Sophie was completely surprised by the next statement.

“We have some shopping to do,” she exchanged a knowing look with her husband, “to celebrate a young woman's new hairdo.”

Sophie hated that her father knew what they had been talking about and closed her mind to any thought of her parents' bedroom. She noticed for the first time in months, that Dan had grown even taller and more broad shouldered. He'd done a poor job shaving and she spotted a line of fur along his left jaw.

Mom insisted they dress up for dinner. She had bought candles, two more giant Pepsis and they stopped at Ida's for a tub of mountain blackberry. Her father and brothers looked better now that they had showered.

She spent an hour in the motel bedroom deciding which new blouse to wear.

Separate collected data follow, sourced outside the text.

(* ===== verification/TaskFacts.v ===== *)
(** * Facts about the task commands

    Frames: what each command leaves alone and which invariants it keeps. [world_ok]
    (each file holds the record it is named for) and [closed_in] (a closed session
    stays closed) hold through every command, on the success and on the error path. *)

From S2P Require Import Prelude RustStr Names Slug TaskData TaskStore Blockers.
From S2P Require Import Resume Relation Forest SessionStore SessionFacts SessionLaws TaskResolve TaskOps.

Section frames.
Context `{HP : Platform, HL : !PlatformLaws}.

(** ** Reading commands *)

Global Instance from_env_stores : Keeps stores from_env.
Proof. unfold from_env. solve_frame. Qed.
Global Instance check_identifier_stores i : Keeps stores (check_identifier i).
Proof. unfold check_identifier. solve_frame. Qed.
Global Instance preferred_sessions_stores o : Keeps stores (preferred_sessions o).
Proof. unfold preferred_sessions. solve_frame. Qed.
Global Instance resolve_with_stores i o ts : Keeps stores (resolve_with i o ts).
Proof. unfold resolve_with, with_context. solve_frame. Qed.
Global Instance resolve_in_stores i ts : Keeps stores (resolve_in i ts).
Proof. unfold resolve_in. solve_frame. Qed.
Global Instance resolve_identifier_stores i : Keeps stores (resolve_identifier i).
Proof. unfold resolve_identifier, resolve_identifier_for, list_tasks_strict. solve_frame. Qed.
Global Instance target_check_stores t : Keeps stores (target_check t).
Proof. unfold target_check. solve_frame. Qed.
Global Instance target_slug_stores t : Keeps stores (target_slug t).
Proof. unfold target_slug. solve_frame. Qed.
Global Instance target_slug_in_stores t ts : Keeps stores (target_slug_in t ts).
Proof. unfold target_slug_in. solve_frame. Qed.
Global Instance list_tasks_strict_stores : Keeps stores list_tasks_strict.
Proof. unfold list_tasks_strict. apply _. Qed.
Global Instance resolve_session_for_add_stores s p : Keeps stores (resolve_session_for_add s p).
Proof. unfold resolve_session_for_add. solve_frame. Qed.
Global Instance caller_session_stores p o : Keeps stores (caller_session p o).
Proof. unfold caller_session. solve_frame. Qed.
Global Instance ensure_tasks_are_ours_stores l c o : Keeps stores (ensure_tasks_are_ours l c o).
Proof. unfold ensure_tasks_are_ours, check_owned. solve_frame. Qed.
Global Instance resolve_read_stores ts n : Keeps stores (resolve_read ts n).
Proof. unfold resolve_read. solve_frame. Qed.
Global Instance add_explicit_parent_stores ts p s : Keeps stores (add_explicit_parent ts p s).
Proof. unfold add_explicit_parent. solve_frame. Qed.
Global Instance add_placement_stores ts p e s : Keeps stores (add_placement ts p e s).
Proof. unfold add_placement. solve_frame. Qed.
Global Instance ancestors_loop_stores fuel c f ts seen cur pr :
  Keeps stores (ancestors_loop fuel c f ts seen cur pr).
Proof.
  revert seen cur pr. induction fuel as [|fuel IH]; intros seen cur pr;
    cbn [ancestors_loop]; solve_frame.
Qed.
Global Instance ancestors_to_start_stores c f ts : Keeps stores (ancestors_to_start c f ts).
Proof. unfold ancestors_to_start. solve_frame. Qed.
Global Instance check_blockers_stores t s f ts : Keeps stores (check_blockers t s f ts).
Proof. unfold check_blockers. solve_frame. Qed.
Global Instance check_queue_stores t f ts : Keeps stores (check_queue t f ts).
Proof. unfold check_queue. solve_frame. Qed.
Global Instance reject_cycle_loop_stores fuel s p c v : Keeps stores (reject_cycle_loop fuel s p c v).
Proof.
  revert c v. induction fuel as [|fuel IH]; intros c v; cbn [reject_cycle_loop]; solve_frame.
Qed.
Global Instance reject_cycle_stores s p : Keeps stores (reject_cycle s p).
Proof. unfold reject_cycle. solve_frame. Qed.
Global Instance edit_parent_stores e s ts t : Keeps stores (edit_parent e s ts t).
Proof. unfold edit_parent. solve_frame. Qed.
Global Instance edit_block_on_stores s ts ons t : Keeps stores (edit_block_on s ts ons t).
Proof. revert t. induction ons as [|o ons IH]; intros t; cbn [edit_block_on]; solve_frame. Qed.
Global Instance edit_unblock_stores ts ons t : Keeps stores (edit_unblock ts ons t).
Proof. revert t. induction ons as [|o ons IH]; intros t; cbn [edit_unblock]; solve_frame. Qed.
Global Instance load_targets_stores ts tg acc : Keeps stores (load_targets ts tg acc).
Proof. revert acc. induction tg as [|t tg IH]; intros acc; cbn [load_targets]; solve_frame. Qed.
Global Instance refuse_loop_stores n o ts : Keeps stores (refuse_loop n o ts).
Proof.
  revert o. induction ts as [|t ts IH]; intros o; cbn [refuse_loop]; unfold with_context; solve_frame.
Qed.
Global Instance refuse_done_parents_stores ts : Keeps stores (refuse_done_parents ts).
Proof. unfold refuse_done_parents. apply _. Qed.

(** ** Invariants of the writing commands *)

(** An invariant that every elementary write keeps. *)
Class StoreInvariant (P : world → Prop) := {
  si_stores {A} (m : M A) : Keeps stores m → Preserves P m;
  si_create k : Preserves P (create_dir k);
  si_save t : Preserves P (save_task t);
  si_remove name : Preserves P (remove_file Tasks name);
  si_touch id : Preserves P (touch_last_activity id) }.

Global Instance world_ok_store_invariant : StoreInvariant world_ok.
Proof. split; intros; apply _. Qed.
Global Instance closed_in_store_invariant id : StoreInvariant (closed_in id).
Proof. split; intros; apply _. Qed.

Section invariant.
Context (P : world → Prop) `{!StoreInvariant P}.

Local Instance si_stores_i {A} (m : M A) : Keeps stores m → Preserves P m | 10 := si_stores m.
Local Instance si_create_i k : Preserves P (create_dir k) := si_create k.
Local Instance si_save_i t : Preserves P (save_task t) := si_save t.
Local Instance si_remove_i n : Preserves P (remove_file Tasks n) := si_remove n.
Local Instance si_touch_i id : Preserves P (touch_last_activity id) := si_touch id.

Lemma with_store_lock_inv_P {A} (f : M A) : Preserves P f → Preserves P (with_store_lock f).
Proof. intros Hf. unfold with_store_lock, with_context. solve_frame. Qed.
Lemma touch_task_session_P t : Preserves P (touch_task_session t).
Proof. unfold touch_task_session. solve_frame. Qed.
Local Existing Instance touch_task_session_P.
Local Existing Instance with_store_lock_inv_P.

Lemma add_task_with_P n p s pr : Preserves P (add_task_with n p s pr).
Proof.
  unfold add_task_with, add_task_for_session_with. apply preserves_bind; [apply _|]. intros id.
  apply preserves_bind; [apply with_store_lock_inv_P; solve_frame|]. solve_frame.
Qed.
Lemma save_promoted_P now ts : Preserves P (save_promoted now ts).
Proof. induction ts as [|t ts IH]; cbn [save_promoted]; solve_frame. Qed.
Local Existing Instance save_promoted_P.
Lemma start_task_P t f : Preserves P (start_task t f).
Proof.
  unfold start_task. apply preserves_bind; [apply with_store_lock_inv_P; solve_frame|]. solve_frame.
Qed.
Lemma delete_task_P t : Preserves P (delete_task t).
Proof. unfold delete_task. apply with_store_lock_inv_P. solve_frame. Qed.
Lemma close_task_P t f c : Preserves P (close_task t f c).
Proof.
  unfold close_task. apply preserves_bind; [apply with_store_lock_inv_P; solve_frame|]. solve_frame.
Qed.
Lemma wait_task_P t r : Preserves P (wait_task t r).
Proof.
  unfold wait_task. apply preserves_bind; [apply with_store_lock_inv_P; solve_frame|]. solve_frame.
Qed.
Lemma block_task_P t o : Preserves P (block_task t o).
Proof. unfold block_task. apply with_store_lock_inv_P. solve_frame. Qed.
Lemma note_task_P t x : Preserves P (note_task t x).
Proof.
  unfold note_task. apply preserves_bind; [apply with_store_lock_inv_P; solve_frame|]. solve_frame.
Qed.
Lemma edit_task_P t e : Preserves P (edit_task t e).
Proof.
  unfold edit_task. apply preserves_bind; [apply with_store_lock_inv_P; solve_frame|]. solve_frame.
Qed.
Lemma reopen_task_P t : Preserves P (reopen_task t).
Proof.
  unfold reopen_task. apply preserves_bind; [apply with_store_lock_inv_P; solve_frame|]. solve_frame.
Qed.
Lemma reopen_loop_P acc ts : Preserves P (reopen_loop acc ts).
Proof.
  revert acc. induction ts as [|t ts IH]; intros acc; cbn [reopen_loop];
    unfold with_context; solve_frame.
Qed.
Local Existing Instance reopen_loop_P.
Lemma touch_sessions_P acc ts : Preserves P (touch_sessions acc ts).
Proof. revert acc. induction ts as [|t ts IH]; intros acc; cbn [touch_sessions]; solve_frame. Qed.
Local Existing Instance touch_sessions_P.
Lemma reopen_targets_P ts : Preserves P (reopen_targets ts).
Proof.
  unfold reopen_targets. apply preserves_bind; [apply with_store_lock_inv_P; solve_frame|].
  solve_frame.
Qed.
End invariant.

(** ** Reading prefixes *)

(** [quiet w0 w]: no file changed from [w0] to [w], and [w] is as well-formed. *)
Record quiet (w0 w : world) : Prop := {
  q_same : same_files w0 w;
  q_ok : world_ok w0 → world_ok w }.

Global Instance quiet_preorder : PreOrder quiet.
Proof.
  split; [intros w; by split|].
  intros w1 w2 w3 [? ?] [? ?]. split; [by etrans|auto].
Qed.
Lemma keeps_quiet {A} (m : M A) `{!Keeps stores m} w r w' : m w = (r, w') → quiet w w'.
Proof.
  intros E. split; [by eapply (keeps_stores_same_files m)|].
  intros Hok. by eapply (preserves_run world_ok m).
Qed.

Lemma bind_quiet {A B} (m : M A) (k : A → M B) w0 w r w' :
  quiet w0 w → Keeps stores m → (m ≫= k) w = (r, w') →
  (∃ e, r = Err e ∧ quiet w0 w') ∨
  ∃ a w1, m w = (Ok a, w1) ∧ quiet w0 w1 ∧ k a w1 = (r, w').
Proof.
  intros Hq Hm [(a & w1 & Ha & Hk)|(e & Ha & ->)]%st_bind_inv; apply keeps_quiet in Ha as Hq'; try done.
  - right. exists a, w1. split_and!; [done|by etrans|done].
  - left. exists e. split; [done|by etrans].
Qed.

Lemma lock_quiet {A} (f : M A) w r w' :
  with_store_lock f w = (r, w') →
  (∃ e, r = Err e ∧ quiet w w') ∨ ∃ w1, quiet w w1 ∧ f w1 = (r, w').
Proof.
  unfold with_store_lock, with_context. intros [([] & w1 & Hc & H)|(e & Hc & ->)]%st_bind_inv.
  - apply with_context_ok in Hc.
    assert (Hq : quiet w w1).
    { split; [by apply create_dir_files in Hc|]. by apply (create_dir_ok _ _ _ _ Hc). }
    apply (bind_quiet _ _ w) in H; [|done|apply _].
    destruct H as [?|(l & w2 & [= <- <-] & Hq' & H)]; [by left|]. destruct (w_lockable w1).
    + right. eauto.
    + left. unfold fail, st_fail in H. simplify_eq. eauto.
  - apply with_context_err in Hc as (e0 & Hc & _). left. exists e. split; [done|].
    split; [by apply create_dir_files in Hc|]. by apply (create_dir_ok _ _ _ _ Hc).
Qed.

(** A guard that passed. *)
Lemma guard_ok (P : Prop) `{!Decision P} m w u w' :
  (if decide P then bail m else mret tt : M unit) w = (Ok u, w') → ¬ P ∧ w' = w.
Proof. case_decide; [done|]. by intros [= _ <-]. Qed.

Lemma quiet_task w w' slug : quiet w w' → lookup_task w' slug = lookup_task w slug.
Proof. intros [Hf _]. by apply same_files_task. Qed.

(** The effect of one save on the map of tasks, and of one removal. *)
Definition wrote (slug : string) (t : Task) (w w' : world) : Prop :=
  is_valid_short_name slug = true ∧
  ∀ s, lookup_task w' s = if decide (s = slug) then Some t else lookup_task w s.
Definition removed (slug : string) (w w' : world) : Prop :=
  ∀ s, lookup_task w' s = if decide (s = slug) then None else lookup_task w s.

Lemma save_task_cases t w r w' :
  save_task t w = (r, w') →
  (∃ e, r = Err e ∧ same_files w w') ∨ r = Ok tt ∧ wrote (t_slug t) t w w'.
Proof.
  intros H. destruct r as [[]|e].
  - right. split; [done|]. split; [by apply save_task_ok in H as [? _]|].
    intros s. by apply lookup_task_save.
  - left. exists e. split; [done|]. apply save_task_spec in H as [? ?]. by split.
Qed.

Lemma save_tail {A} t (a : A) w r w' :
  (save_task t;; mret a) w = (r, w') →
  (∃ e, r = Err e ∧ same_files w w') ∨ r = Ok a ∧ wrote (t_slug t) t w w'.
Proof.
  intros [([] & w1 & Hs & [= <- <-])|(e & Hs & ->)]%st_bind_inv;
    apply save_task_cases in Hs as [(e' & ? & ?)|[? ?]]; try done; eauto.
Qed.

(** Touching a session leaves the task files alone. *)
Global Instance save_session_task_files s : Keeps task_files (save_session s).
Proof. intros w. destruct (save_session s w) eqn:E. by apply save_session_spec in E as [? _]. Qed.
Global Instance create_dir_task_files k : Keeps task_files (create_dir k).
Proof. intros w. destruct (create_dir k w) eqn:E. by apply create_dir_files in E as [? _]. Qed.
Global Instance stores_task_files {A} (m : M A) : Keeps stores m → Keeps task_files m | 10.
Proof. intros Hk w. unfold task_files. specialize (Hk w). unfold stores in Hk. by injection Hk as -> _. Qed.
Global Instance touch_last_activity_task_files id : Keeps task_files (touch_last_activity id).
Proof. unfold touch_last_activity, with_store_lock, with_context. solve_frame. Qed.
Global Instance touch_task_session_task_files t : Keeps task_files (touch_task_session t).
Proof. unfold touch_task_session. solve_frame. Qed.

Lemma task_files_lookup w w' s : task_files w' = task_files w → lookup_task w' s = lookup_task w s.
Proof. intros E. unfold lookup_task. by rewrite E. Qed.

(** A command that ends with touching the session: only its first part counts. *)
Lemma touch_tail {A} (m : M A) (f : A → Task) w r w' :
  (a ← m; touch_task_session (f a);; mret a) w = (r, w') →
  ∃ w1, m w = (r, w1) ∧ task_files w' = task_files w1.
Proof.
  intros [(a & w1 & Hm & H)|(e & Hm & ->)]%st_bind_inv; [|by eauto].
  exists w1. apply st_bind_inv in H as [([] & w2 & Ht & [= <- <-])|(e & Ht & _)].
  - split; [done|]. by apply (keeps_run task_files) in Ht; [|apply _].
  - exfalso. unfold touch_task_session in Ht. destruct (t_session (f a)); [|done].
    unfold mbind, st_bind, st_try in Ht. destruct (touch_last_activity s w1) as [[[]|e'] w2]; done.
Qed.
End frames.

(** Run one reading step of a command: it fails with no file changed, or gives a value. *)
Tactic Notation "qstep" ident(H) ident(Hq) "as" simple_intropattern(x) simple_intropattern(Hm) :=
  apply (bind_quiet _ _ _ _ _ _ Hq) in H; [|solve_frame];
  let Hq' := fresh in
  destruct H as [(? & -> & ?)|(x & ? & Hm & Hq' & H)];
  [first [by eauto using q_same | left; by apply q_same
         | left; split; [by eexists|by apply q_same]]|];
  clear Hq; rename Hq' into Hq.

She could hardly believe her tightwad mother buying two blouses. She even got something for herself—off the sale rack—an odd paisley turtleneck, a little too busy for Sophie's taste, but now that they were becoming friends, one day, back in Denver, they'd have a long talk about fashion. Eventually, Sophie picked the blue blouse and just in time for as she emerged from the bedroom, Mom was putting supper on the table.

Her father sipped the last of his Scotch in short, swift sucks, as if he were inhaling oxygen. He raised an empty glass—“to two beautiful women in the family.” Mom beamed in her overbright turtleneck. Sophie smiled, playing with the back of her hair, surveying the baked potatoes and string beans and salad. It all looked fine except for that fleshy white fish. A long drink of Pepsi settled her stomach.

“Hey, sis,” Jimmy said sweetly, “you look really pretty with your curls, like someone on TV.”

Shelley Fabres? she was too cool to ask.

Dan chimed in. “Yeah, a completely new look. Very sexy.”

She wanted to crawl under the table or kick her big brother in the shins. Looking up, she found her mother watching her steadily, fondly, those tears in her eyes again.